In penile squamous cell carcinoma (pSCC), primary surgery aims to obtain oncologically safe margins while minimizing mutilation. Surgical guidance provided by receptor-specific tracers could potentially improve margin detection and reduce unnecessary excision of healthy tissue. Here, we present the first results of a prospective feasibility study for real-time intraoperative visualization of pSCC using a fluorescent mesenchymal-epithelial transition factor (c-MET) receptor targeting tracer (EMI-137). EMI-137 tracer performance was initially assessed ex vivo ( = 10) via incubation of freshly excised pSCC in a solution containing EMI-137 (500 nM). The in vivo potential of c-MET targeting and intraoperative tumor visualization was assessed after intravenous administration of EMI-137 to 5 pSCC patients scheduled for surgical resection using a cyanine-5 fluorescence camera. Fluorescence imaging results were related to standard pathologic tumor evaluation and c-MET immunohistochemistry. Three of the 5 in vivo patients also underwent a sentinel node resection after local administration of the hybrid tracer indocyanine green- Tc-nanocolloid, which could be imaged using a near-infrared fluorescence camera. No tracer-related adverse events were encountered. Both ex vivo and in vivo, EMI-137 enabled c-MET-based tumor visualization in all patients. Histopathologic analyses showed that all pSCCs expressed c-MET, with expression levels of at least 70% in 14 of 15 patients. Moreover, the highest c-MET expression levels were seen on the outside rim of the tumors, and a visual correlation was found between c-MET expression and fluorescence signal intensity.
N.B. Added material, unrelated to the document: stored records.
(** Neither channel is starved: a socket frame that is pending when an
    attempt is awarded to shared memory is served by the very next attempt,
    whatever the probe answers then, whether the awarded attempt delivered,
    consumed a bad frame, or was interrupted with nothing; and after a socket
    service the next contested attempt goes to shared memory when it has work. *)
Theorem burst_turns_alternate :
  (forall readable s0 s1 t s2 s3 s4 again,
     terminal s0 = burstOpen -> pumpState s0 = burstPumpPending -> attemptLocked readable s0 = (s1, ServesShm t) ->
     meanwhile s1 s2 -> shm_turn_ends s2 s3 -> meanwhile s3 s4 ->
     terminal s4 = burstOpen -> pumpState s4 = burstPumpPending ->
     snd (attemptLocked again s4) = ServesBurst) /\
  (forall readable s0 s1 s2 s3 s4,
     terminal s0 = burstOpen -> pumpState s0 = burstPumpPending -> attemptLocked readable s0 = (s1, ServesBurst) ->
     meanwhile s1 s2 -> burst_turn_ends s2 s3 -> meanwhile s3 s4 ->
     terminal s4 = burstOpen -> pumpState s4 = burstPumpPending ->
     exists t, snd (attemptLocked true s4) = ServesShm t).
Proof.
  split.
  - intros readable s0 s1 t s2 s3 s4 again Ho Hp Ha Hm Ht Hm' Ho' Hp'.
    rewrite open_attempt by done. apply meanwhile_same in Hm as (Hl & Hc & Hf). apply meanwhile_same in Hm' as (Hl' & _ & Hf').
    assert (Hc1 : shmContestedTurn s1 = true).
    { revert Ha. unfold attemptLocked, settledOutcomeLocked, failFast, chooseChannelLocked. rewrite Ho. simpl.
      rewrite (decide_True _ _ Hp). destruct (_ || _); [by intros [= <- ?]|]. simpl. case_decide; intros [= <- ?]; simpl.
      by apply bool_decide_eq_true. }
    rewrite Hl', Hf'. destruct Ht as [->|[->|[-> Hp2]]]; simpl.
    + by destruct (negb again).
    + by destruct (negb again).
    + unfold forfeitWastedTurnLocked. rewrite Hc, Hc1, Hp2. done.
  - intros readable s0 s1 s2 s3 s4 Ho Hp Ha Hm Ht Hm' Ho' Hp'.
    rewrite open_attempt by done. apply meanwhile_same in Hm as (_ & _ & Hf). apply meanwhile_same in Hm' as (Hl' & _ & Hf').
    assert (Hf1 : shmForfeitsTurn s1 = false).
    { revert Ha. unfold attemptLocked, settledOutcomeLocked, failFast, chooseChannelLocked. rewrite Ho. simpl.
      rewrite (decide_True _ _ Hp). destruct (_ || _); [by intros [= <-]|]. simpl. by case_decide; intros [= <-]. }
    rewrite Hl', Hf'. destruct Ht as [->| ->]; simpl; rewrite Hf, Hf1; simpl; eauto.
Qed.

(** *** Sends, branch by branch *)

#[local] Arguments failFast : simpl never.
#[local] Arguments settledOutcomeLocked : simpl never.
#[local] Arguments routesToBurst : simpl never.
#[local] Arguments burst_send : simpl never.
#[local] Arguments with_routed : simpl never.

(** The burst fill send on every branch, run to its end: an ended
    connection is answered with its outcome and an oversize payload with a
    never-published error before anything is counted, admitted or allocated; a
    context that ends before the gate is counted but runs no fill; a fill that
    fails or panics costs that frame only, sends nothing and gives the gate
    back; a fill that returns sends exactly its bytes, once. *)
Theorem burst_fill_branches cfg me f size s :
  (forall e x, failFast (settledOutcomeLocked s) = Some e ->
     solo [x] (SendPayloadFill cfg me f size) s = (s, Done (Some e), [QSettled])) /\
  (failFast (settledOutcomeLocked s) = None -> routesToBurst cfg (Kind f) size = true ->
   (ceiling cfg < size -> forall x,
      solo [x] (SendPayloadFill cfg me f size) s = (s, Done (Some [ErrPayloadTooLarge]), [QSettled]) /\
      NeverPublished (Some [ErrPayloadTooLarge]) = true) /\
   (size <= ceiling cfg ->
    let counted := with_routed (u64 (burstRouted s + 1)) s in
    (forall c e, Uds.ctx_err c = Some e ->
       solo [ANone; ANone; ACtx c] (SendPayloadFill cfg me f size) s = (counted, Done (Some e), [QSettled; QRouted; QSendCtx])) /\
    (sendGate s = None ->
     let head := [ANone; ANone; ACtx CtxLive; ANone; ACtx CtxLive; ANone] in
     let asked := [QSettled; QRouted; QSendCtx; QTryGate; QSendCtx; QSettled; QFill size] in
     (forall r, match r with FillWrote _ => False | _ => True end ->
        exists e, Is (Some e) Writer.ErrPayloadFillFailed = true /\
        solo (head ++ [AFill r; ANone]) (SendPayloadFill cfg me f size) s = (with_gate None counted, Done (Some e), asked ++ [QRelease])) /\
     (forall bs, exists dst, length dst = Z.to_nat size /\ take (length bs) dst = take (Z.to_nat size) bs /\
        solo (head ++ [AFill (FillWrote bs); AErr None None; ANone]) (SendPayloadFill cfg me f size) s =
          (with_gate None counted, Done None, asked ++ [QBurstSend (with_payload dst f) false; QRelease]))))).
Proof.
  split; [|intros Hff Hrt; split].
  - intros e x He. cbn. by rewrite He.
  - intros Hc x. split; [|done]. cbn. rewrite Hff, Hrt. cbn. unfold burst_send, checkCeiling.
    rewrite (proj2 (Z.ltb_lt _ _) Hc). done.
  - intros Hc counted. assert (Hff' : forall g, failFast (settledOutcomeLocked (with_gate g counted)) = None) by done.
    split.
    { intros c e He. cbn. rewrite Hff, Hrt. cbn. unfold burst_send, checkCeiling. rewrite (proj2 (Z.ltb_ge _ _) Hc).
      cbn. rewrite He. done. }
    intros Hg head asked. split.
    + intros r Hr. exists (Writer.ErrPayloadFillFailed :: match r with FillErr e => e | _ => [] end). split.
      { apply bool_decide_eq_true. left. }
      cbn. rewrite Hff, Hrt. cbn. unfold burst_send, checkCeiling. rewrite (proj2 (Z.ltb_ge _ _) Hc).
      cbn. unfold try_gate. cbn. change (with_routed _ s) with counted. change (sendGate counted) with (sendGate s).
      rewrite Hg. cbn. rewrite Hff'. cbn. by destruct r.
    + intros bs. exists (resize (Z.to_nat size) 0 bs). split_and!; [apply length_resize| |].
      { rewrite take_resize, resize_le by lia. destruct (decide (length bs <= Z.to_nat size)%nat).
        - rewrite Nat.min_l by done. by rewrite !take_ge by lia.
        - by rewrite Nat.min_r by lia. }
      cbn. rewrite Hff, Hrt. cbn. unfold burst_send, checkCeiling. rewrite (proj2 (Z.ltb_ge _ _) Hc).
      cbn. unfold try_gate. cbn. change (with_routed _ s) with counted. change (sendGate counted) with (sendGate s).
      rewrite Hg. cbn. rewrite Hff'. cbn. done.
Qed.

(** ** Witnesses *)

Definition wit_cfg : config := mkConfig 4 4 10 FrameUnaryResp.
Definition wit_req : burstRecvRequest := mkReq true false.
Definition wit_frame (n : Z) : Frame := mkFrame 7 FrameUnaryReq 0 0 0 (replicate (Z.to_nat n) 1) None 0.

(** A receiver parked in shared memory while the socket becomes readable. *)
Definition wit_parked : list (nat * answer) :=
  [(0%nat, AReq wit_req CtxLive); (0%nat, ABool false); (1%nat, AErr None None); (1%nat, ANone)].

(** The same, then the interrupted attempt is followed by the destructive read,
    with a sender in its fill. *)
Definition wit_reading : list (nat * answer) :=
  wit_parked ++
  [(0%nat, AFrame None (inr [CtxCanceled])); (0%nat, ANone); (0%nat, ANone); (0%nat, ANone); (0%nat, ANone);
   (0%nat, ANone); (0%nat, ABool false);
   (3%nat, ANone); (3%nat, ANone); (3%nat, ACtx CtxLive); (3%nat, ANone); (3%nat, ACtx CtxLive); (3%nat, ANone)].

(** A failed read, then the poison of the sender's torn frame. *)
Definition wit_failed : list (nat * answer) :=
  wit_reading ++ [(0%nat, AFrame None (inr [EOF])); (0%nat, ANone); (0%nat, ANone)].
Definition wit_refined : list (nat * answer) :=
  [(3%nat, AFill (FillWrote [1; 2])); (3%nat, AErr (Some [ErrPoisoned]) (Some [ErrPoisoned]));
   (3%nat, ANone); (3%nat, ANone); (3%nat, ANone)].

Definition wit_sys : pool burst query answer result := system wit_cfg None [[OSendPayloadFill (wit_frame 0) 8]].

Lemma wit_inline : 0 <= inlineMax wit_cfg.
Proof. done. Qed.

Lemma wit_reaches ms : reaches wit_cfg (prun ms wit_sys).
Proof. exists None, [[OSendPayloadFill (wit_frame 0) 8]], ms. by split. Qed.

Definition now_at (ms : list (nat * answer)) (i : nat) : option query := fst (prun ms wit_sys) !! i ≫= at_query.

Lemma now_at_go ms i q : now_at ms i = Some q ->
  exists g, fst (prun ms wit_sys) !! i = Some g /\ at_query g = Some q.
Proof. unfold now_at. destruct (fst (prun ms wit_sys) !! i); simpl; [eauto|done]. Qed.

Lemma wit_failed_state : terminal (snd (prun wit_failed wit_sys)) = burstFailed.
Proof. by vm_compute. Qed.
Lemma wit_parked_state : pumpState (snd (prun wit_parked wit_sys)) = burstPumpPending.
Proof. by vm_compute. Qed.

Lemma burst_outcome_settles_once_witness :
  let s := snd (prun wit_failed wit_sys) in let s' := snd (prun wit_refined (prun wit_failed wit_sys)) in
  DataPlaneOutcome s = (BurstFailurePeerClosed, Some [EOF]) /\
  DataPlaneOutcome s' = (BurstFailurePoisoned, Some [ErrPoisoned]) /\
  exists cl e first, answers_failed cl e first s /\
    (answers_failed cl e first s' \/
     latchedPoison s = None /\ exists p, answers_failed BurstFailurePoisoned p first s').
Proof.
  split; [by vm_compute|]. split; [by vm_compute|].
  exact (proj2 (proj2 (proj2 (burst_outcome_settles_once wit_cfg (prun wit_failed wit_sys) wit_refined wit_inline (wit_reaches _)))) wit_failed_state).
Defined.

Lemma burst_reads_exclusive_witness :
  (exists g h, fst (prun wit_reading wit_sys) !! 0%nat = Some g /\ at_query g = Some (QBurstRecv true) /\
     fst (prun wit_reading wit_sys) !! 1%nat = Some h /\ at_query h = Some QPumpWake) /\
  BoundedReadActive (snd (prun wit_reading wit_sys)) = true.
Proof.
  destruct (now_at_go wit_reading 0 (QBurstRecv true)) as (g & Hg & Hq); [by vm_compute|].
  destruct (now_at_go wit_reading 1 QPumpWake) as (h & Hh & Hq'); [by vm_compute|].
  split; [exact (ex_intro _ g (ex_intro _ h (conj Hg (conj Hq (conj Hh Hq')))))|].
  exact (proj1 (proj1 (proj2 (burst_reads_exclusive wit_cfg _ 0 1 g h _ _ wit_inline (wit_reaches _) Hg Hq Hh Hq')) eq_refl)).
Defined.

Lemma burst_readiness_not_lost_witness :
  pumpState (snd (prun wit_parked wit_sys)) = burstPumpPending /\
  interrupt (snd (prun wit_parked wit_sys)) = Some 0%nat /\
  ended 0 (snd (pmove (prun wit_parked wit_sys) (1%nat, ANone))).
Proof.
  split; [exact wit_parked_state|]. destruct (now_at_go wit_parked 0 (QShmRecv 0 true)) as (g & Hg & Hq); [by vm_compute|].
  destruct (burst_readiness_not_lost wit_cfg _ g _ 0%nat ANone wit_inline (wit_reaches _) Hg Hq eq_refl wit_parked_state)
    as (Hi & h & _ & _ & He). exact (conj Hi He).
Defined.

Lemma burst_sends_routed_witness :
  (exists g, fst (prun wit_reading wit_sys) !! 3%nat = Some g /\ at_query g = Some (QFill 8)) /\
  sendGate (snd (prun wit_reading wit_sys)) = Some 3%nat /\ inlineMax wit_cfg < 8 <= ceiling wit_cfg.
Proof.
  destruct (now_at_go wit_reading 3 (QFill 8)) as (g & Hg & Hq); [by vm_compute|]. split; [exact (ex_intro _ g (conj Hg Hq))|].
  destruct (burst_sends_routed wit_cfg _ 3 3 g g _ _ wit_inline (wit_reaches _) Hg Hq Hg Hq) as [Hgate Hf].
  exact (conj (proj2 (Hgate eq_refl eq_refl)) Hf).
Defined.

(** Readiness stands, the probe says readable, the socket was served last. *)
Definition wit_contested : burst := with_lastServed burstChannelBurst (with_pumpState burstPumpPending (attached None)).

Lemma burst_turns_alternate_witness :
  snd (attemptLocked true wit_contested) = ServesShm 0 /\
  snd (attemptLocked true (forfeitWastedTurnLocked (fst (attemptLocked true wit_contested)))) = ServesBurst.
Proof.
  split; [done|]. destruct burst_turns_alternate as [H _].
  apply (H true wit_contested (fst (attemptLocked true wit_contested)) 0%nat
    (fst (attemptLocked true wit_contested)) (forfeitWastedTurnLocked (fst (attemptLocked true wit_contested))));
    try done; [apply mw_refl|by right; right|apply mw_refl].
Defined.

Lemma burst_fill_branches_witness :
  routesToBurst wit_cfg FrameUnaryReq 8 = true /\
  exists dst, length dst = 8%nat /\
    snd (solo [ANone; ANone; ACtx CtxLive; ANone; ACtx CtxLive; ANone; AFill (FillWrote [1; 2]); AErr None None; ANone]
      (SendPayloadFill wit_cfg 3 (wit_frame 0) 8) (attached None)) =
    [QSettled; QRouted; QSendCtx; QTryGate; QSendCtx; QSettled; QFill 8; QBurstSend (with_payload dst (wit_frame 0)) false; QRelease].
Proof.
  split; [done|]. destruct (burst_fill_branches wit_cfg 3 (wit_frame 0) 8 (attached None)) as [_ H].
  destruct (H eq_refl eq_refl) as [_ H1]. destruct (H1 ltac:(done)) as [_ H2].
  destruct (H2 eq_refl) as [_ H3]. destruct (H3 [1; 2]) as (dst & Hl & _ & Hs). exists dst. split; [done|].
  simpl app in Hs. rewrite Hs. done.
Defined.

End BurstSafety.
No complications were encountered when combining primary tumor targeting with lymphatic mapping. As such, simultaneous use of cyanine-5 and indocyanine green in the same patient proved to be feasible. Fluorescence imaging of c-MET receptor- expressing pSCC tumors after intravenous injection of EMI-137 was shown to be feasible and can be combined with fluorescence-based lymphatic mapping. This combination is unique and paves the way toward further development of this surgical guidance approach.
在阴茎鳞状细胞癌(pSCC)中,主要的手术目的是在获得肿瘤安全性的前提下,尽可能减少对阴茎的损伤。受体特异性示踪剂可以为手术提供指导,从而有可能提高切缘检测的准确性,减少对健康组织的不必要切除。在这里,我们首次报道了一项前瞻性研究的初步结果,该研究旨在使用荧光间充质上皮转化因子(c-MET)受体靶向示踪剂(EMI-137)实时术中可视化 pSCC。通过将新鲜切除的 pSCC 置于含有 EMI-137(500 nM)的溶液中,体外评估了 EMI-137 示踪剂的性能( = 10)。对 5 例计划行手术切除的 pSCC 患者,静脉注射 EMI-137 后,使用 Cy5 荧光相机评估 c-MET 靶向和术中肿瘤可视化的体内潜能。荧光成像结果与标准病理肿瘤评估和 c-MET 免疫组织化学相关联。在 5 例体内患者中,有 3 例还在局部给予混合示踪剂吲哚菁绿-Tc 纳米胶后进行了前哨淋巴结切除术,使用近红外荧光相机可对其进行成像。未发生与示踪剂相关的不良反应。无论是在体外还是体内,EMI-137 均使所有患者能够进行基于 c-MET 的肿瘤可视化。组织病理学分析显示,所有 pSCC 均表达 c-MET,其中 15 例患者中有 14 例的表达水平至少为 70%。此外,肿瘤外边缘的 c-MET 表达水平最高,并且 c-MET 表达与荧光信号强度之间存在视觉相关性。当将原发肿瘤靶向与淋巴定位相结合时,未发生任何并发症。因此,在同一患者中同时使用 Cy5 和吲哚菁绿是可行的。静脉注射 EMI-137 后,对表达 c-MET 的 pSCC 肿瘤进行荧光成像,结果表明该方法是可行的,并且可以与基于荧光的淋巴定位相结合。这种结合是独特的,为进一步开发这种手术指导方法铺平了道路。